Updating single-organ vasculitis
- PMID: 22089096
- DOI: 10.1097/BOR.0b013e32834d8482
Updating single-organ vasculitis
Abstract
Purpose of review: To clearly define single-organ vasculitis (SOV) and distinguish diffuse from focal SOV. To delineate clinical, laboratory, and histopathological features useful in differentiating focal SOV from systemic vasculitis affecting the same territory.
Recent findings: SOV may affect organs in a diffuse or multifocal fashion (e.g. central nervous system and skin) or may be confined to focal sites (e.g. breast, gynecologic, testicular, and abdominal structures, and the aorta). Because the territories affected in SOV may also be targeted in systemic vasculitis, the diagnosis of SOV should be applied when it is clear that vascular inflammation is not present in other sites at the time of diagnosis as well as during follow-up surveillance, which has arbitrarily been recommended to be of at least 6 months. Once the diagnosis of SOV is confirmed, terms used for systemic vasculitides should be avoided (e.g. polyarteritis of the testes). Focal SOV is often incidentally found in the course of biopsies or surgery for suspected malignancy, infection, or structural abnormalities. In focal SOV, resection of the inflammatory lesion alone may be curative, whereas systemic therapy is almost always required for diffuse forms of SOV.

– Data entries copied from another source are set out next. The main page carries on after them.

(** C22: [lastBarRef] survives the teardown: from any state whose
    [lastBarRef] holds a bar (a chart that has loaded), after the cleanup
    and a run of the effect for the next kline chart, the first live bar
    is applied to the new chart's fresh, empty series before its own
    history has loaded, and becomes its [lastBarRef]; where [lastBarRef]
    is empty, as on a fresh mount, a live bar changes nothing. *)
Theorem stale_lastBar_across_switch (c c1 c2 : comp) (lb b : LightweightBar)
  (conn : bool) (pid : option string) (cont : bool) :
  series_bars empty_series = [] ->
  lastBarRef_c c = Some lb -> cleanup c = Some c1 ->
  run_effect conn pid cont false c1 = Some c2 -> conn && str_truthy pid && cont = true ->
  (exists c3 id s v nb, arrow_bar b c2 = Some c3 /\ chartRef c3 = Some (id, s, v) /\
     series_bars s = [nb] /\ time nb = time b /\ lastBarRef_c c3 = Some nb) /\
  (forall c0, lastBarRef_c c0 = None -> arrow_bar b c0 = Some c0).
Proof.
  intros He Hlb Hc Hrun Hg. split.
  - unfold cleanup in Hc. destruct (registered c); [|discriminate]. injection Hc as <-.
    unfold run_effect in Hrun. cbn in Hrun.
    destruct conn, (str_truthy pid), cont; cbn in Hg, Hrun; try discriminate Hg. injection Hrun as <-.
    pose proof (update_spec {| time := time b; open := open b; high := high b; low := low b;
                               close := close b; volume := None |} empty_series) as Hu.
    rewrite He in Hu. cbn in Hu.
    unfold arrow_bar, onArrow. cbn. rewrite Hlb.
    destruct (update _ empty_series) as [s'|]; [|discriminate]. injection Hu as Hs'.
    do 5 eexists. split; [reflexivity|]. split; [reflexivity|]. split; [exact Hs'|]. auto.
  - intros c0 H0. destruct c0 as [cr lbr ld li au rg ni]; cbn in H0; subst lbr.
    unfold arrow_bar, onArrow; cbn. destruct li; [|reflexivity]. cbn.
    destruct cr as [[[cid cs] vol]|]; reflexivity.
Qed.

End Effect.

Summary: SOV definition implies vascular inflammation confined to an isolated organ. This diagnosis always requires exclusion of systemic illness. In focal forms of SOV, certain clinical, laboratory, and pathologic features assist the clinician in distinguishing isolated from systemic vasculitis, and consequently in devising therapeutic and surveillance strategies.